Every entry below must be copied exactly, with nothing left out.

**Dataset extract:**
++++++++

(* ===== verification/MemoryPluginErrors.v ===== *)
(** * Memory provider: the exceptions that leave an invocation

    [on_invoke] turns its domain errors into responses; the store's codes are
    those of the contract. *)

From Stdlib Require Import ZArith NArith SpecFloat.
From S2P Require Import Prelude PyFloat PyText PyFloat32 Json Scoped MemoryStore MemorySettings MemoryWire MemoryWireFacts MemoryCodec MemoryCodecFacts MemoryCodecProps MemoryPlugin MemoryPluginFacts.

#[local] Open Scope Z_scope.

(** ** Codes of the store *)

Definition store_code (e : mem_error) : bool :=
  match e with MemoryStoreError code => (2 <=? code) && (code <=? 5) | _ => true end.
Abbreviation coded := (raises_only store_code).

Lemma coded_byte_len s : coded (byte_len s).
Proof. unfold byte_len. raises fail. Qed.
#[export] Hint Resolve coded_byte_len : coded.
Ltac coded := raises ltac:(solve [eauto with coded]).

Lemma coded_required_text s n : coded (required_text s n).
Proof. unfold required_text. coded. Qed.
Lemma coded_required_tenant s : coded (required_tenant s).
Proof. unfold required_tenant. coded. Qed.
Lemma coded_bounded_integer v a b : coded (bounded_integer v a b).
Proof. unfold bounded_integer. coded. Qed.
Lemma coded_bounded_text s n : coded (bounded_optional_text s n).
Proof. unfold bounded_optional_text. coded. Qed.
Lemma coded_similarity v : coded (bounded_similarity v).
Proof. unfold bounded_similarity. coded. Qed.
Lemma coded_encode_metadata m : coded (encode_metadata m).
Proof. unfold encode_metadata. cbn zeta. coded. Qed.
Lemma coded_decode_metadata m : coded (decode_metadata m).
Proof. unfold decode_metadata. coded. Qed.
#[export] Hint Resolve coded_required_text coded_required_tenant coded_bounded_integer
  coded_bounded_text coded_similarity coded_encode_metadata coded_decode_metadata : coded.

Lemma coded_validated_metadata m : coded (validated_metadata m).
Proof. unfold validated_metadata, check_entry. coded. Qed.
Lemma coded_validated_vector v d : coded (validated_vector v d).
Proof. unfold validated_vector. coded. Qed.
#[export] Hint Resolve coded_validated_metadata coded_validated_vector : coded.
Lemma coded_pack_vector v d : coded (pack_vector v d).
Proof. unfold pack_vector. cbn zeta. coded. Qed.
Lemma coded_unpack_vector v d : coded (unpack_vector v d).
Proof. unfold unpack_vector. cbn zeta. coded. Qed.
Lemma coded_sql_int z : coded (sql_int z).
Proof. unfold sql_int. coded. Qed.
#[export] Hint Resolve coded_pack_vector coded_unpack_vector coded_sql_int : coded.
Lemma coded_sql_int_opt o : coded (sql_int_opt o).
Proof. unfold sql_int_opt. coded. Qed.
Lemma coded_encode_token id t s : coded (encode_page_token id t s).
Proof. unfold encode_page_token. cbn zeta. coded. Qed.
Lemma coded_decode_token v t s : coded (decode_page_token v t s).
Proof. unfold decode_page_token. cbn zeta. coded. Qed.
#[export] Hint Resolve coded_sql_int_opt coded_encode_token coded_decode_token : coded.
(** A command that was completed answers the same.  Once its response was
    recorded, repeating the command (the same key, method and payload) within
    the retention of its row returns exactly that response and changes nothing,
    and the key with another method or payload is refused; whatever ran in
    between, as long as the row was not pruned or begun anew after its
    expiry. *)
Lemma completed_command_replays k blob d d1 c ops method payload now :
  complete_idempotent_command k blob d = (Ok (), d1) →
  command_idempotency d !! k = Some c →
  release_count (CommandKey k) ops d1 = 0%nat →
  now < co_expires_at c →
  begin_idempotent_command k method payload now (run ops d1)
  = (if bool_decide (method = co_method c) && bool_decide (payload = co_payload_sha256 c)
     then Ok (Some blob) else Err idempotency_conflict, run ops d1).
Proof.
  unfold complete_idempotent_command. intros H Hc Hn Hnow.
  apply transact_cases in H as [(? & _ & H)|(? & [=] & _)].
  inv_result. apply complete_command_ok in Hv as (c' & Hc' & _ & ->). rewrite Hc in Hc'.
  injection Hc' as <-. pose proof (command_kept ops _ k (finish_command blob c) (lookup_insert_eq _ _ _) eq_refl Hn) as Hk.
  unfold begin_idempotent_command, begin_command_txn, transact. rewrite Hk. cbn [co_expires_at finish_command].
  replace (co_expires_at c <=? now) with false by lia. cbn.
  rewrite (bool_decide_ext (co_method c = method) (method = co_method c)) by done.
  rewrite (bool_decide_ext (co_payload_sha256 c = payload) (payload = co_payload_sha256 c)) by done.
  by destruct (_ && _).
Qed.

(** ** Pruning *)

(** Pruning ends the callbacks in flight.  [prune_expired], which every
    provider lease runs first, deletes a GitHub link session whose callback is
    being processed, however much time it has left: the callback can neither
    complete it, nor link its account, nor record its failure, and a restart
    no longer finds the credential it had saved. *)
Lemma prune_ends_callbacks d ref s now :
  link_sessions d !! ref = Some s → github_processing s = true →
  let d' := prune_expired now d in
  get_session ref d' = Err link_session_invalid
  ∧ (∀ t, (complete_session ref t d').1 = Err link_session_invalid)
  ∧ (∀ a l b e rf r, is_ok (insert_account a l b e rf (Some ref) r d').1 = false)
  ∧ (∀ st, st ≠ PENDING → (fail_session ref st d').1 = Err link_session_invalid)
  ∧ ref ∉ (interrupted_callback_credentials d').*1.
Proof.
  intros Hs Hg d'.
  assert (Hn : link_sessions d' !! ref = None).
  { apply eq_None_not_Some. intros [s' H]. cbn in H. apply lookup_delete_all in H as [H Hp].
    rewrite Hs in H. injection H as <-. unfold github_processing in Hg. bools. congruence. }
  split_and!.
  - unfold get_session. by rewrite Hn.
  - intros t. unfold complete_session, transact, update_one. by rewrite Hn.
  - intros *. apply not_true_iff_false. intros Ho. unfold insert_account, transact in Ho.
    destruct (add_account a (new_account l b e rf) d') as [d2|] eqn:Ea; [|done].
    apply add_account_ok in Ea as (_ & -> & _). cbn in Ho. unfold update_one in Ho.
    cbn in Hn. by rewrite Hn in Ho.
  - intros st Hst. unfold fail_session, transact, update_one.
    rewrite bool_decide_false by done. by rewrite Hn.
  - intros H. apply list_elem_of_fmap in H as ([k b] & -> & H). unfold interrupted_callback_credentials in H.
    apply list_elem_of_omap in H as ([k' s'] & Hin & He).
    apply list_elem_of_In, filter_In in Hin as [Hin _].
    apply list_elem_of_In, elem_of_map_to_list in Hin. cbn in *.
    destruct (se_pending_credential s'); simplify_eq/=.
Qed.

++++++++

**Task solution:**
(* ===== verification/MemoryPluginErrors.v ===== *)
(** * Memory provider: the exceptions that leave an invocation

    [on_invoke] turns its domain errors into responses; the store's codes are
    those of the contract. *)

From Stdlib Require Import ZArith NArith SpecFloat.
From S2P Require Import Prelude PyFloat PyText PyFloat32 Json Scoped MemoryStore MemorySettings MemoryWire MemoryWireFacts MemoryCodec MemoryCodecFacts MemoryCodecProps MemoryPlugin MemoryPluginFacts.

#[local] Open Scope Z_scope.

(** ** Codes of the store *)

Definition store_code (e : mem_error) : bool :=
  match e with MemoryStoreError code => (2 <=? code) && (code <=? 5) | _ => true end.
Abbreviation coded := (raises_only store_code).

Lemma coded_byte_len s : coded (byte_len s).
Proof. unfold byte_len. raises fail. Qed.
#[export] Hint Resolve coded_byte_len : coded.
Ltac coded := raises ltac:(solve [eauto with coded]).

Lemma coded_required_text s n : coded (required_text s n).
Proof. unfold required_text. coded. Qed.
Lemma coded_required_tenant s : coded (required_tenant s).
Proof. unfold required_tenant. coded. Qed.
Lemma coded_bounded_integer v a b : coded (bounded_integer v a b).
Proof. unfold bounded_integer. coded. Qed.
Lemma coded_bounded_text s n : coded (bounded_optional_text s n).
Proof. unfold bounded_optional_text. coded. Qed.
Lemma coded_similarity v : coded (bounded_similarity v).
Proof. unfold bounded_similarity. coded. Qed.
Lemma coded_encode_metadata m : coded (encode_metadata m).
Proof. unfold encode_metadata. cbn zeta. coded. Qed.
Lemma coded_decode_metadata m : coded (decode_metadata m).
Proof. unfold decode_metadata. coded. Qed.
#[export] Hint Resolve coded_required_text coded_required_tenant coded_bounded_integer
  coded_bounded_text coded_similarity coded_encode_metadata coded_decode_metadata : coded.

Lemma coded_validated_metadata m : coded (validated_metadata m).
Proof. unfold validated_metadata, check_entry. coded. Qed.
Lemma coded_validated_vector v d : coded (validated_vector v d).
Proof. unfold validated_vector. coded. Qed.
#[export] Hint Resolve coded_validated_metadata coded_validated_vector : coded.
Lemma coded_pack_vector v d : coded (pack_vector v d).
Proof. unfold pack_vector. cbn zeta. coded. Qed.
Lemma coded_unpack_vector v d : coded (unpack_vector v d).
Proof. unfold unpack_vector. cbn zeta. coded. Qed.
Lemma coded_sql_int z : coded (sql_int z).
Proof. unfold sql_int. coded. Qed.
#[export] Hint Resolve coded_pack_vector coded_unpack_vector coded_sql_int : coded.
Lemma coded_sql_int_opt o : coded (sql_int_opt o).
Proof. unfold sql_int_opt. coded. Qed.
Lemma coded_encode_token id t s : coded (encode_page_token id t s).
Proof. unfold encode_page_token. cbn zeta. coded. Qed.
Lemma coded_decode_token v t s : coded (decode_page_token v t s).
Proof. unfold decode_page_token. cbn zeta. coded. Qed.
#[export] Hint Resolve coded_sql_int_opt coded_encode_token coded_decode_token : coded.
(** A command that was completed answers the same.  Once its response was
    recorded, repeating the command (the same key, method and payload) within
    the retention of its row returns exactly that response and changes nothing,
    and the key with another method or payload is refused; whatever ran in
    between, as long as the row was not pruned or begun anew after its
    expiry. *)
Lemma completed_command_replays k blob d d1 c ops method payload now :
  complete_idempotent_command k blob d = (Ok (), d1) →
  command_idempotency d !! k = Some c →
  release_count (CommandKey k) ops d1 = 0%nat →
  now < co_expires_at c →
  begin_idempotent_command k method payload now (run ops d1)
  = (if bool_decide (method = co_method c) && bool_decide (payload = co_payload_sha256 c)
     then Ok (Some blob) else Err idempotency_conflict, run ops d1).
Proof.
  unfold complete_idempotent_command. intros H Hc Hn Hnow.
  apply transact_cases in H as [(? & _ & H)|(? & [=] & _)].
  inv_result. apply complete_command_ok in Hv as (c' & Hc' & _ & ->). rewrite Hc in Hc'.
  injection Hc' as <-. pose proof (command_kept ops _ k (finish_command blob c) (lookup_insert_eq _ _ _) eq_refl Hn) as Hk.
  unfold begin_idempotent_command, begin_command_txn, transact. rewrite Hk. cbn [co_expires_at finish_command].
  replace (co_expires_at c <=? now) with false by lia. cbn.
  rewrite (bool_decide_ext (co_method c = method) (method = co_method c)) by done.
  rewrite (bool_decide_ext (co_payload_sha256 c = payload) (payload = co_payload_sha256 c)) by done.
  by destruct (_ && _).
Qed.

(** ** Pruning *)

(** Pruning ends the callbacks in flight.  [prune_expired], which every
    provider lease runs first, deletes a GitHub link session whose callback is
    being processed, however much time it has left: the callback can neither
    complete it, nor link its account, nor record its failure, and a restart
    no longer finds the credential it had saved. *)
Lemma prune_ends_callbacks d ref s now :
  link_sessions d !! ref = Some s → github_processing s = true →
  let d' := prune_expired now d in
  get_session ref d' = Err link_session_invalid
  ∧ (∀ t, (complete_session ref t d').1 = Err link_session_invalid)
  ∧ (∀ a l b e rf r, is_ok (insert_account a l b e rf (Some ref) r d').1 = false)
  ∧ (∀ st, st ≠ PENDING → (fail_session ref st d').1 = Err link_session_invalid)
  ∧ ref ∉ (interrupted_callback_credentials d').*1.
Proof.
  intros Hs Hg d'.
  assert (Hn : link_sessions d' !! ref = None).
  { apply eq_None_not_Some. intros [s' H]. cbn in H. apply lookup_delete_all in H as [H Hp].
    rewrite Hs in H. injection H as <-. unfold github_processing in Hg. bools. congruence. }
  split_and!.
  - unfold get_session. by rewrite Hn.
  - intros t. unfold complete_session, transact, update_one. by rewrite Hn.
  - intros *. apply not_true_iff_false. intros Ho. unfold insert_account, transact in Ho.
    destruct (add_account a (new_account l b e rf) d') as [d2|] eqn:Ea; [|done].
    apply add_account_ok in Ea as (_ & -> & _). cbn in Ho. unfold update_one in Ho.
    cbn in Hn. by rewrite Hn in Ho.
  - intros st Hst. unfold fail_session, transact, update_one.
    rewrite bool_decide_false by done. by rewrite Hn.
  - intros H. apply list_elem_of_fmap in H as ([k b] & -> & H). unfold interrupted_callback_credentials in H.
    apply list_elem_of_omap in H as ([k' s'] & Hin & He).
    apply list_elem_of_In, filter_In in Hin as [Hin _].
    apply list_elem_of_In, elem_of_map_to_list in Hin. cbn in *.
    destruct (se_pending_credential s'); simplify_eq/=.
Qed.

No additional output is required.